'''
Lemma getValuePathHints_rec_as_specified n :
  ∀ (fragments : list (Fragment Value)) (elemID : ElemID),
    (∀ f k, f ∈ fragments → k ∈ keysOf (f_value f) →
       k ∉ objectPrototypeNames) →
    getValuePathHints_rec n fragments elemID
    = hintsForValue_rec n fragments elemID.
Proof.
  induction n as [|n IH]; intros fragments elemID Hown.
  - by destruct fragments as [|f1 [|f2 fragments]].
  - destruct fragments as [|f1 [|f2 fragments]]; [done..|].
    set (fs := f1 :: f2 :: fragments) in *.
    change (getValuePathHints_rec (S n) fs elemID) with
      (if forallb (λ f, isPlainObject (f_value f)) fs then
         flat_map (λ key, getValuePathHints_rec n (propFragments key fs)
                            (createNestedID elemID [key]))
           (uniq (flat_map (λ f, objectKeys (f_value f)) fs))
       else []).
    change (hintsForValue_rec (S n) fs elemID) with
      (if forallb (λ f, isPlainObject (f_value f)) fs then
         flat_map (λ key, hintsForValue_rec n (definingFragments key fs)
                            (createNestedID elemID [key]))
           (uniq (flat_map (λ f, objectKeys (f_value f)) fs))
       else []).
    destruct (forallb _ fs); [|done].
    apply flat_map_ext_elem. intros key Hkey.
    apply elem_of_uniq, elem_of_flat_map in Hkey as (f & Hf & Hkey).
    rewrite propFragments_own
      by (apply (Hown f); [done|by apply objectKeys_keysOf]).
    apply IH. intros f' k Hf' Hk. unfold definingFragments in Hf'.
    apply elem_of_map in Hf' as (g & -> & [_ Hg]%list_elem_of_filter).
    apply (Hown g); [done|]. by apply keysOf_ownProp in Hk.
Qed.

(** X21: on values none of whose keys, at any depth, is the name of a
    member of [Object.prototype], [getValuePathHints] computes the hints
    as the specification words them, where a fragment contributes to a
    key when it defines the key itself. *)
Theorem getValuePathHints_as_specified
    (fragments : list (Fragment Value)) (elemID : ElemID) :
  (∀ f k, f ∈ fragments → k ∈ keysOf (f_value f) →
     k ∉ objectPrototypeNames) →
  getValuePathHints fragments elemID = hintsForValue fragments elemID.
Proof.
  intros Hown. unfold getValuePathHints, hintsForValue.
  by apply getValuePathHints_rec_as_specified.
Qed.

Lemma fieldFragments_inherited (name : string)
    (fragments : list (Fragment (Element ElemID))) :
  name ∈ objectPrototypeNames →
  fieldFragments name fragments
  = map (λ f,
           mkFragment
             match assoc name (fields (f_value f)) with
             | Some fld => OwnField fld
             | None => InheritedMember name
             end (f_path f)) fragments.
Proof.
  intros Hname. unfold fieldFragments, readField.
  induction fragments as [|f fragments IH]; [done|]. csimpl.
  rewrite IH.
  destruct (assoc name (fields (f_value f))); [done|].
  by rewrite decide_True.
Qed.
'''
What is the number of lines in the entries above that include the word "change"? Answer with that number alone.

2